Une attaque nocturne aux conséquences dramatiques
Selon les premiers éléments communiqués par Protection Plus, l’assaut a visé plusieurs localités du territoire de Mambasa, dans la province de l’Ituri, une région régulièrement touchée par les violences armées. Les ADF, groupe islamiste originaire d’Ouganda mais actif en RDC depuis des années, sont régulièrement pointés du doigt pour leur implication dans des exactions contre les populations civiles. L’attaque, qui s’est produite dans la nuit, a laissé derrière elle un bilan humain lourd, avec au moins treize victimes identifiées à ce stade.
Outre les morts, les assaillants ont également incendié un village entier, réduisant en cendres des habitations et des biens appartenant aux habitants. Les dégâts matériels restent encore à évaluer, mais la violence de l’attaque suggère des pertes économiques significatives pour une population déjà fragile. Les autorités locales n’ont pas encore réagi publiquement à cet événement.

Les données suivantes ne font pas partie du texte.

(* ===== verification/MqttBridge.v ===== *)
(** The Sparkplug bridge: internal/mqtt/bridge.go and types.go.

    The bridge takes the gateway's messages off the bus, decides by exception what to
    publish, turns values into metrics, publishes them through the node or buffers them,
    and keeps the births of the node up to date. It is a client of the node
    ([NodeClient]). Clocks are in milliseconds, those of the store-and-forward buffer in
    nanoseconds; JSON has been decoded ([None] where decoding failed). *)

From S2P Require Import StoreForward.
From S2P Require Export PlcTypes.
From S2P Require Export SparkplugNode.
From S2P Require Topics.

#[local] Open Scope Z_scope.

(** ** Tracked variables and templates (types.go) *)

Record PlcVariable := mkVariable {
  vID : string;
  vDescription : string;
  vDatatype : string;
  vValue : value;
  vLastUpdated : Z;
  vModuleID : string;
  vDeviceID : string;
  vDeadband : option Types.DeadBandConfig;
  vMemberDeadbands : gmap string Types.DeadBandConfig;
  vDisableRBE : bool;
  vUdtTemplate : option UdtTemplateDefinition;
  vSparkplugType : Z;
  vRBEState : Internal.State;
  vMemberRBEStates : gmap string Internal.State;
}.

Definition with_rbe (pv : PlcVariable) (st : Internal.State) (ms : gmap string Internal.State) : PlcVariable :=
  mkVariable (vID pv) (vDescription pv) (vDatatype pv) (vValue pv) (vLastUpdated pv) (vModuleID pv) (vDeviceID pv)
    (vDeadband pv) (vMemberDeadbands pv) (vDisableRBE pv) (vUdtTemplate pv) (vSparkplugType pv) st ms.

(** The template registry: name to definition. *)
Definition Has (r : gmap string Template) (name : string) : bool := bool_decide (is_Some (r !! name)).
Definition Register (r : gmap string Template) (name : string) (t : Template) : gmap string Template := <[name := t]> r.

Definition variableKey (moduleID deviceID variableID : string) : string :=
  moduleID +:+ ":" +:+ deviceID +:+ ":" +:+ variableID.

(** ** Values *)

Section Values.
Context `{FloatConv} `{FloatText} `{JsonNumber}.

Definition coerceValue (v : value) (spType : Z) : value :=
  match v with
  | VNil => VNil
  | _ =>
      if spType =? TypeDouble then
        VFloat64 match v with
                 | VFloat64 f => f
                 | VFloat32 f => f64_of_f32 f
                 | VJsonNumber s => number_Float64 s
                 | VInt KInt n | VInt KInt64 n => f64_of_Z n
                 | _ => f64_zero
                 end
      else if spType =? TypeFloat then
        VFloat32 match v with VFloat64 f => f32_of_f64 f | VFloat32 f => f | _ => 0 end
      else if spType =? TypeBoolean then
        VBool match v with
              | VBool b => b
              | VFloat64 f => negb (f64_eqb f f64_zero)
              | VString s => String.eqb s "true" || String.eqb s "1" || String.eqb s "on" || String.eqb s "yes"
              | _ => false
              end
      else if is_string_type spType then VString match v with VString s => s | _ => fmt_v v end
      else if spType =? TypeInt32 then
        VInt KUint32 match v with VFloat64 f => wrapu 32 (to_int 32 f) | _ => 0 end
      else if spType =? TypeUInt64 then
        VInt KUint64 match v with VFloat64 f => to_uint 64 f | _ => 0 end
      else v
  end.

(** [v, ok := m[k]] on decoded JSON. *)
Definition member (m : list (string * value)) (k : string) : option value :=
  snd <$> find (λ kv, String.eqb kv.1 k) m.

Definition udtToTemplateMetric (pv : PlcVariable) (tmpl : UdtTemplateDefinition) (v : value) (nowMs : Z) : Metric :=
  let tmplMetrics :=
    match v with
    | VMap members =>
        omap (λ mdef, mval ← member members (umName mdef);
                      let mtype := NatsToSparkplugType (umDatatype mdef) in
                      Some (mkMetric (umName mdef) 0 (wrapu 64 nowMs) mtype false false false
                              (Plain (coerceValue mval mtype)))) (utMembers tmpl)
    | _ => []
    end in
  mkMetric (vID pv) 0 (wrapu 64 nowMs) TypeTemplate false false false
    (TemplatePtr (Some (mkTemplate "" (utName tmpl) false tmplMetrics []))).

Definition valueToMetric (useTemplates : bool) (pv : PlcVariable) (v : value) (nowMs : Z) : Metric :=
  let flat := mkMetric (vID pv) 0 (wrapu 64 nowMs) (vSparkplugType pv) false false false
                (Plain (coerceValue v (vSparkplugType pv))) in
  if String.eqb (vDatatype pv) "udt" then
    if useTemplates then
      match vUdtTemplate pv with Some tmpl => udtToTemplateMetric pv tmpl v nowMs | None => flat end
    else mkMetric (vID pv) 0 (wrapu 64 nowMs) TypeString false false false (Plain (VString (fmt_v v)))
  else flat.

Definition sparkplugValueToJSON (v : mvalue) : mvalue :=
  match v with
  | Plain (VInt KUint32 n) => Plain (VInt KInt n)
  | Plain (VFloat32 f) => Plain (VFloat64 (f64_of_f32 f))
  | _ => v
  end.

(** The loop over the members of a value: whether any changed, and their states. *)
Fixpoint member_changes (pv : PlcVariable) (nowMs : Z) (members : list (string * value))
    (states : gmap string Internal.State) : bool * gmap string Internal.State :=
  match members with
  | [] => (false, states)
  | (memberName, memberVal) :: members' =>
      let state := default Internal.fresh (states !! memberName) in
      let '(p, state) := Internal.observe (vMemberDeadbands pv !! memberName) (vDisableRBE pv) state (memberVal, nowMs) in
      let '(p', states') := member_changes pv nowMs members' (<[memberName := state]> states) in
      (p || p', states')
  end.

Definition shouldPublishUDT (pv : PlcVariable) (v : value) (nowMs : Z) : bool * PlcVariable :=
  match v with
  | VMap members =>
      let '(changed, states) := member_changes pv nowMs members (vMemberRBEStates pv) in
      (changed, with_rbe pv (vRBEState pv) states)
  | _ =>
      let '(p, st) := Internal.observe (vDeadband pv) (vDisableRBE pv) (vRBEState pv) (v, nowMs) in
      (p, with_rbe pv st (vMemberRBEStates pv))
  end.

(** The exception check of a message. *)
Definition should_publish (pv : PlcVariable) (datatype : string) (v : value) (nowMs : Z) : bool * PlcVariable :=
  if String.eqb datatype "udt" then shouldPublishUDT pv v nowMs
  else let '(p, st) := Internal.observe (vDeadband pv) (vDisableRBE pv) (vRBEState pv) (v, nowMs) in
       (p, with_rbe pv st (vMemberRBEStates pv)).

(** The variable of a message: a new one, or the known one with the message's value. *)
Definition new_variable (msg : PlcDataMessage) : PlcVariable :=
  mkVariable (dmVariableID msg) (dmDescription msg) (dmDatatype msg) VNil 0 (dmModuleID msg) (dmDeviceID msg)
    (dmDeadband msg) (default ∅ (dmMemberDeadbands msg)) (dmDisableRBE msg) (dmUdtTemplate msg)
    (NatsToSparkplugType (dmDatatype msg)) Internal.fresh ∅.

Definition update_variable (pv : PlcVariable) (msg : PlcDataMessage) : PlcVariable :=
  mkVariable (vID pv) (vDescription pv) (vDatatype pv) (dmValue msg) (dmTimestamp msg) (vModuleID pv) (vDeviceID pv)
    (match dmDeadband msg with Some db => Some db | None => vDeadband pv end)
    (default (vMemberDeadbands pv) (dmMemberDeadbands msg))
    (vDisableRBE pv) (vUdtTemplate pv) (vSparkplugType pv) (vRBEState pv) (vMemberRBEStates pv).

(** The definition a template is registered with. *)
Definition template_definition (tmpl : UdtTemplateDefinition) : Template :=
  mkTemplate (utVersion tmpl) "" true
    (map (λ m, mkMetric (umName m) 0 0 (NatsToSparkplugType (umDatatype m)) false false false (Plain VNil)) (utMembers tmpl)) [].

End Values.

(** ** Well-formed variables *)

Definition good_template (t : UdtTemplateDefinition) : Prop := Forall (λ m, umDatatype m ≠ "udt") (utMembers t).

(** With templates in use, a structured variable has a template without nested
    structures. *)
Definition good_udt (use : bool) (datatype : string) (t : option UdtTemplateDefinition) : Prop :=
  use = true → datatype = "udt" → ∃ tmpl, t = Some tmpl ∧ good_template tmpl.

Definition good_variable (use : bool) (pv : PlcVariable) : Prop :=
  vSparkplugType pv = NatsToSparkplugType (vDatatype pv) ∧ good_udt use (vDatatype pv) (vUdtTemplate pv).

(** ** The bridge *)

Section Bridge.
Context `{Hconv : FloatConv} `{Htext : FloatText} `{Hnum : JsonNumber} `{Hunicode : UnicodeTables} `{Hproto : Protobuf}.

(** A metric in the store-and-forward heap keeps its historical flag apart. *)
Definition to_sf (m : Metric) : StoreForward.metric Metric := StoreForward.mkMetric m (IsHistorical m).
Definition of_sf (x : StoreForward.metric Metric) : Metric :=
  let m := StoreForward.content x in
  mkMetric (Name m) (Alias m) (Timestamp m) (Datatype m) (StoreForward.IsHistorical x) (IsTransient m) (IsNull m) (Value m).

Record Bridge := mkBridge {
  moduleID : string;
  node : NodeWorld;
  sf : StoreForward.StoreForwardBuffer;
  heap : gmap StoreForward.ptr (list (StoreForward.metric Metric));
  stamps : gmap StoreForward.ptr Z; (* the timestamps of the buffered payloads *)
  variables : gmap string PlcVariable;
  templates : gmap string Template;
  rebirthTimer : bool; (* pending *)
  enabled : bool;
  stopping : bool;
  bHostOnline : bool;
  hostSeen : bool;
  reconnectLoops : nat; (* running *)
  commands : list (string * mvalue); (* published on the bus *)
}.

Definition set_node (br : Bridge) (n : NodeWorld) : Bridge :=
  mkBridge (moduleID br) n (sf br) (heap br) (stamps br) (variables br) (templates br) (rebirthTimer br)
    (enabled br) (stopping br) (bHostOnline br) (hostSeen br) (reconnectLoops br) (commands br).
Definition set_sf (br : Bridge) (s : StoreForward.StoreForwardBuffer) : Bridge :=
  mkBridge (moduleID br) (node br) s (heap br) (stamps br) (variables br) (templates br) (rebirthTimer br)
    (enabled br) (stopping br) (bHostOnline br) (hostSeen br) (reconnectLoops br) (commands br).
Definition set_heap (br : Bridge) h st : Bridge :=
  mkBridge (moduleID br) (node br) (sf br) h st (variables br) (templates br) (rebirthTimer br)
    (enabled br) (stopping br) (bHostOnline br) (hostSeen br) (reconnectLoops br) (commands br).
Definition set_variables (br : Bridge) vs : Bridge :=
  mkBridge (moduleID br) (node br) (sf br) (heap br) (stamps br) vs (templates br) (rebirthTimer br)
    (enabled br) (stopping br) (bHostOnline br) (hostSeen br) (reconnectLoops br) (commands br).
Definition set_templates (br : Bridge) ts : Bridge :=
  mkBridge (moduleID br) (node br) (sf br) (heap br) (stamps br) (variables br) ts (rebirthTimer br)
    (enabled br) (stopping br) (bHostOnline br) (hostSeen br) (reconnectLoops br) (commands br).
Definition set_timer (br : Bridge) (b : bool) : Bridge :=
  mkBridge (moduleID br) (node br) (sf br) (heap br) (stamps br) (variables br) (templates br) b
    (enabled br) (stopping br) (bHostOnline br) (hostSeen br) (reconnectLoops br) (commands br).
Definition SetEnabled (br : Bridge) (b : bool) : Bridge :=
  mkBridge (moduleID br) (node br) (sf br) (heap br) (stamps br) (variables br) (templates br) (rebirthTimer br)
    b (stopping br) (bHostOnline br) (hostSeen br) (reconnectLoops br) (commands br).
Definition set_stopping (br : Bridge) : Bridge :=
  mkBridge (moduleID br) (node br) (sf br) (heap br) (stamps br) (variables br) (templates br) (rebirthTimer br)
    (enabled br) true (bHostOnline br) (hostSeen br) (reconnectLoops br) (commands br).
Definition set_host_online (br : Bridge) (b seen : bool) : Bridge :=
  mkBridge (moduleID br) (node br) (sf br) (heap br) (stamps br) (variables br) (templates br) (rebirthTimer br)
    (enabled br) (stopping br) b seen (reconnectLoops br) (commands br).
Definition set_loops (br : Bridge) (n : nat) : Bridge :=
  mkBridge (moduleID br) (node br) (sf br) (heap br) (stamps br) (variables br) (templates br) (rebirthTimer br)
    (enabled br) (stopping br) (bHostOnline br) (hostSeen br) n (commands br).
Definition set_commands (br : Bridge) cs : Bridge :=
  mkBridge (moduleID br) (node br) (sf br) (heap br) (stamps br) (variables br) (templates br) (rebirthTimer br)
    (enabled br) (stopping br) (bHostOnline br) (hostSeen br) (reconnectLoops br) cs.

Un contexte de violences récurrentes malgré la présence de la Monusco
Les habitants et les organisations de défense des droits humains s’indignent de la persistance des violences dans la région, alors que la Monusco est déployée en RDC depuis 2010. Malgré la présence de cette force de l’ONU, les attaques des groupes armés se multiplient, notamment dans les provinces du Nord-Kivu et de l’Ituri. Les critiques à l’encontre de la Monusco sont récurrentes, ses détracteurs lui reprochant un manque d’efficacité dans la protection des civils.
Pourtant, la Mission insiste régulièrement sur les défis auxquels elle est confrontée, notamment l’insécurité généralisée, l’étendue du territoire à couvrir et les difficultés logistiques. Dans un communiqué récent, la Monusco avait rappelé que son mandat, centré sur la protection des civils et le soutien aux autorités congolaises, ne lui permettait pas de garantir une sécurité totale dans un contexte aussi volatile. Les associations locales, elles, appellent à un renforcement des moyens alloués à la protection des populations.
Les ADF, un groupe aux racines régionales et une menace persistante
Les Forces démocratiques alliées (ADF) sont nées en Ouganda dans les années 1990, avant de s’implanter en RDC après avoir été chassées de leur pays d’origine. Classé comme organisation terroriste par plusieurs États, dont les États-Unis et l’Ouganda, le groupe est accusé de multiples exactions : enlèvements, massacres, pillages et attentats à la bombe. Leur idéologie mêle nationalisme ougandais et islamisme radical, ce qui rend leur profil particulièrement complexe à appréhender pour les forces de sécurité régionales.
En RDC, les ADF sont souvent associés à des attaques dans les zones frontalières, où leur présence perturbe la stabilité depuis plus de deux décennies. Leur mode opératoire, incluant des incursions rapides et des retraites vers des zones difficiles d’accès, complique les efforts des armées congolaise et ougandaise pour les neutraliser. Malgré plusieurs opérations militaires conjointes, le groupe parvient à maintenir une activité significative.
La situation dans l’Ituri reste donc sous haute tension, avec une population civile prise en étau entre des groupes armés toujours actifs et des forces de sécurité dont l’efficacité est régulièrement questionnée. L’enquête sur les circonstances précises de cette attaque et l’identification des responsables devraient se poursuivre dans les prochains jours, alors que les familles des victimes commencent à faire leur deuil.